What can be done to prevent or fix this? The options (not mutually exclusive to each other) are:

  1. Pray for rain. If this works for you, then please write to us immediately. If you are willing to travel you may never have to worry about employment! Regrettably it seems not to work for most folks.
  2. Add earth return wire(s) to your fence. An earth return wire is connected directly or via a long ground stake to the ground stake of your energizer. The animal must touch 2 wires  the extra earth return one and the existing positive one that’s connected to the fence terminal) to feel a pulse—but when this occurs the probable pain will turn most animals. This system is particularly effective for large species (cattle, bear, horses) but will also work for sheep and goats if there are enough negative (earthed) and positive (connected to the energizer) wires. Earth return wires can be done as an offset wire from existing energized fences or the existing fence can be earthed and the offset wire is then energized (positive).

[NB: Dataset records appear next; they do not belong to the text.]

(** * A shallow embedding of [task_manager.py]

    The module holds two classes.  [Task] is a plain Python object whose
    instance dictionary carries seven data attributes; [TaskManager] owns a
    list of such objects and a JSON backing file.  Python is dynamically
    typed, and [update_task] writes caller-supplied values through
    [setattr], so attributes hold arbitrary values here and every attribute
    read can raise.  Floating-point numbers are left out of the value
    universe. *)

From Stdlib Require Import String Ascii ZArith List Bool Lia DecimalString.
Import ListNotations.

Local Open Scope string_scope.
Local Open Scope list_scope.
Local Open Scope Z_scope.

(** ** Python values *)

(** The values that JSON can carry: [None], booleans, integers, strings,
    lists and string-keyed dictionaries.  A dictionary is an association
    list in insertion order; lookup takes the first binding of a key. *)
#[warnings="-register-all"]
Inductive value : Type :=
| VNone
| VBool (b : bool)
| VInt (z : Z)
| VStr (s : string)
| VList (l : list value)
| VDict (d : list (string * value)).

Definition dict : Type := list (string * value).

(** The exceptions this module can meet. *)
Inductive exn : Type :=
| TypeError
| AttributeError
| KeyError
| JSONDecodeError.

(** ** Results of fallible evaluation *)

Inductive result (A : Type) : Type :=
| Ok (a : A)
| Raise (e : exn).

Arguments Ok {A} a.
Arguments Raise {A} e.

Definition rbind {A B : Type} (r : result A) (k : A -> result B) : result B :=
  match r with
  | Ok a => k a
  | Raise e => Raise e
  end.

Declare Scope result_scope.
Delimit Scope result_scope with result.
Notation "x <- r ;; k" := (rbind r (fun x => k))
  (at level 61, r at next level, right associativity) : result_scope.
Local Open Scope result_scope.

(** [[f(x) for x in xs]]: evaluation stops at the first exception. *)
Fixpoint mapM {A B : Type} (f : A -> result B) (xs : list A) : result (list B) :=
  match xs with
  | [] => Ok []
  | x :: xs' =>
      y <- f x ;;
      ys <- mapM f xs' ;;
      Ok (y :: ys)
  end.

(** [[x for x in xs if p(x)]] where the test itself may raise. *)
Fixpoint filterM {A : Type} (p : A -> result bool) (xs : list A) : result (list A) :=
  match xs with
  | [] => Ok []
  | x :: xs' =>
      b <- p x ;;
      ys <- filterM p xs' ;;
      Ok (if b then x :: ys else ys)
  end.

(** [[sum(1 for x in xs if p(x))]]. *)
Fixpoint countM {A : Type} (p : A -> result bool) (xs : list A) : result Z :=
  match xs with
  | [] => Ok 0
  | x :: xs' =>
      b <- p x ;;
      n <- countM p xs' ;;
      Ok (if b then 1 + n else n)
  end.

(** ** Dictionaries *)

Fixpoint dict_find (k : string) (d : dict) : option value :=
  match d with
  | [] => None
  | (k', v) :: d' => if String.eqb k k' then Some v else dict_find k d'
  end.

(** [[d.get(k, default)]] *)
Definition dict_get (d : dict) (k : string) (default : value) : value :=
  match dict_find k d with
  | Some v => v
  | None => default
  end.

(** [[d[k] = v]]: an existing key keeps its place, a new key goes last. *)
Fixpoint dict_set (k : string) (v : value) (d : dict) : dict :=
  match d with
  | [] => [(k, v)]
  | (k', v') :: d' =>
      if String.eqb k k' then (k', v) :: d' else (k', v') :: dict_set k v d'
  end.

Definition dict_has (k : string) (d : dict) : bool :=
  match dict_find k d with
  | Some _ => true
  | None => false
  end.

(** ** Operators on values *)

(** Truth value of an object, as tested by [[if x]] and [[not x]]. *)
Definition truthy (v : value) : bool :=
  match v with
  | VNone => false
  | VBool b => b
  | VInt z => negb (z =? 0)
  | VStr s => negb (String.eqb s "")
  | VList l => match l with [] => false | _ => true end
  | VDict d => match d with [] => false | _ => true end
  end.

(** [[v == n]] for an integer [n]; [True] and [False] compare as 1 and 0. *)
Definition eq_int (v : value) (n : Z) : bool :=
  match v with
  | VInt z => z =? n
  | VBool b => (if b then 1 else 0) =? n
  | _ => false
  end.

(** [[v == s]] for a string [s]. *)
Definition eq_str (v : value) (s : string) : bool :=
  match v with
  | VStr s' => String.eqb s' s
  | _ => false
  end.

(** [[data[key]]] with a string key: only a dictionary can be subscripted
    that way. *)
Definition subscript (data : value) (key : string) : result value :=
  match data with
  | VDict d =>
      match dict_find key d with
      | Some v => Ok v
      | None => Raise KeyError
      end
  | _ => Raise TypeError
  end.
(** Every way through [processBatteryProperties]. *)
Lemma processBatteryProperties_cases
  (properties : UPowerDeviceProperties) (s : System) :
  processBatteryProperties properties s
  = if not_uint32 (properties !! "State") then (BadVariantAccess, s)
    else
      let s1 := run (stateCalls properties) s in
      if not_double (properties !! "EnergyEmpty")
         || present (properties !! "EnergyEmpty")
            && not_double (properties !! "EnergyFull")
      then (BadVariantAccess, s1)
      else
        let s2 := run (limitsCalls properties) s1 in
        if not_double (properties !! "Energy") then (BadVariantAccess, s2)
        else (Returned, run (energyCalls properties) s2).
Proof.
  unfold processBatteryProperties.
  match goal with
  | |- andThen ?c _ s = _ =>
      assert (H1 : c s = if not_uint32 (properties !! "State")
                         then (BadVariantAccess, s)
                         else (Returned, run (stateCalls properties) s))
  end.
  { unfold stateCalls.
    destruct (properties !! "State") as [[]|]; try reflexivity.
    cbn [get_uint32 not_uint32].
    destruct (Z.eqb_spec v 1) as [->|]; [apply returning_spec|].
    destruct (Z.eqb_spec v 2) as [->|]; [apply returning_spec|].
    destruct (Z.eqb_spec v 4) as [->|]; [apply returning_spec|].
    destruct (Z.eqb_spec v 5) as [->|]; [apply returning_spec|].
    cbn [orb]. unfold ret.
    destruct v as [|[[[]|[]|]|[[]|[]|]|]|]; try reflexivity; congruence. }
  destruct (not_uint32 (properties !! "State"));
    [now rewrite (andThen_threw _ _ _ _ H1)|].
  rewrite (andThen_returned _ _ _ _ H1). clear H1. cbv zeta.
  generalize (run (stateCalls properties) s). intros s1.
  match goal with
  | |- andThen ?c _ s1 = _ =>
      assert (H2 : c s1 = if not_double (properties !! "EnergyEmpty")
                             || present (properties !! "EnergyEmpty")
                                && not_double (properties !! "EnergyFull")
                          then (BadVariantAccess, s1)
                          else (Returned, run (limitsCalls properties) s1))
  end.
  { unfold limitsCalls.
    destruct (properties !! "EnergyEmpty") as [[]|]; try reflexivity.
    cbn [get_double not_double present orb andb].
    destruct (properties !! "EnergyFull") as [[]|]; reflexivity. }
  destruct (_ || _); [now rewrite (andThen_threw _ _ _ _ H2)|].
  rewrite (andThen_returned _ _ _ _ H2). clear H2.
  generalize (run (limitsCalls properties) s1). intros s2.
  unfold energyCalls.
  destruct (properties !! "Energy") as [[]|]; try reflexivity.
  cbn [get_double not_double]. apply returning_spec.
Qed.

Lemma processBatteryProperties_throws
  (properties : UPowerDeviceProperties) (s : System) :
  fst (processBatteryProperties properties s)
  = if throws properties then BadVariantAccess else Returned.
Proof.
  rewrite processBatteryProperties_cases. unfold throws. cbv zeta.
  destruct (not_uint32 _); [reflexivity|]. cbn [orb].
  destruct (not_double (properties !! "EnergyEmpty")); [reflexivity|].
  cbn [orb].
  destruct (present _ && not_double _); [reflexivity|]. cbn [orb].
  now destruct (not_double _).
Qed.

(** X13. [processBatteryProperties] ends with [std::bad_variant_access]
    exactly when a property it reads holds another alternative than the one
    it asks for ("EnergyFull" is only read when "EnergyEmpty" is present).
    The calls made before the throw stay made: a wrong "State" leaves the
    system untouched, a wrong "EnergyEmpty" or "EnergyFull" comes after the
    battery-state call, and a wrong "Energy" after the battery-state and
    limits calls. *)
Theorem processBatteryProperties_bad_variant
  (properties : UPowerDeviceProperties) (s : System) :
  fst (processBatteryProperties properties s)
  = (if throws properties then BadVariantAccess else Returned)
  /\ snd (processBatteryProperties properties s)
     = if not_uint32 (properties !! "State") then s
       else if not_double (properties !! "EnergyEmpty")
               || present (properties !! "EnergyEmpty")
                  && not_double (properties !! "EnergyFull")
       then run (stateCalls properties) s
       else if not_double (properties !! "Energy")
       then run (stateCalls properties ++ limitsCalls properties) s
       else run (stateCalls properties ++ limitsCalls properties
                 ++ energyCalls properties) s.
Proof.
  split; [apply processBatteryProperties_throws|].
  rewrite processBatteryProperties_cases. cbv zeta. rewrite !run_app.
  destruct (not_uint32 _); [reflexivity|].
  destruct (_ || _); [reflexivity|].
  now destruct (not_double _).
Qed.

(** X14. [processBatteryProperties] looks at no other property than
    "State", "EnergyEmpty", "EnergyFull" and "Energy": adding, replacing or
    removing any other entry of the notification changes nothing, whatever
    its type. *)
Theorem processBatteryProperties_other_names
  (properties : UPowerDeviceProperties) (name : string)
  (value : UPowerDeviceProperty) (s : System) :
  lookedUp name = false ->
  processBatteryProperties (<[name := value]> properties) s
  = processBatteryProperties properties s
  /\ processBatteryProperties (delete name properties) s
     = processBatteryProperties properties s.
Proof.
  intros H. unfold lookedUp in H.
  apply orb_false_elim in H as [H H4]. apply orb_false_elim in H as [H H3].
  apply orb_false_elim in H as [H1 H2].
  apply String.eqb_neq in H1, H2, H3, H4.
  unfold processBatteryProperties.
  rewrite !lookup_insert_ne, !lookup_delete_ne by congruence.
  split; reflexivity.
Qed.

  3. Build strong wire fences that are physical barriers that don’t rely solely upon electricity to stop animals. All permanent fences at Premier are physical barriers with energized offsets because they work equally well when the ground is wet, bone-dry and/or covered with snow (which can be an insulator).
  4. Purchase wide impedance energizers instead of low impedance units. Low impedance units work well when the grass is green and the resistance (very similar to impedance) but their ability drops rapidly as soil becomes dry. Wide impedance units (the phrase is Premier’s) are more capable of pushing electric pulses through drier soils. The difference in effectiveness between the 2 energizers can’t be seen when the grass is green—but as it becomes dry and brown the difference to animals is dramatic. Interestingly, the difference between the 2 energizer types is not readily detected with a digital fence voltmeter unless you lay the ground portion of fence probe on the dry soil vs. pushing it into the soil or touching a steel post. Remember that animals don’t have steel spikes on their paws/hooves.
  5. Make the soil around and under the energizer’s ground stake as wet as it possible. Doing this reduces the resistance of the total fence circuit and enables a stronger electric pulse to travel through the animal. There are 3 ways to do this:
  • Install a longer (e.g. 6 ft instead of 3 ft) ground stake. The extra length reaches deeper into the soil and thus reaches closer to damp subsoil and/or ground water
  • Install the energizer’s ground stake where the soil is more likely to remain damp.
  • Make a very small hole (size of a pencil lead) into the base of a 3 – 5 gal. bucket. Set it next to your energizer’s ground stake. Fill the bucket with water— and refill it daily. The water will gradually leak out and seep into the soil around the ground stake—and progressively make the subsoil wet around and beneath the ground stake. This works as well as a very long ground stake.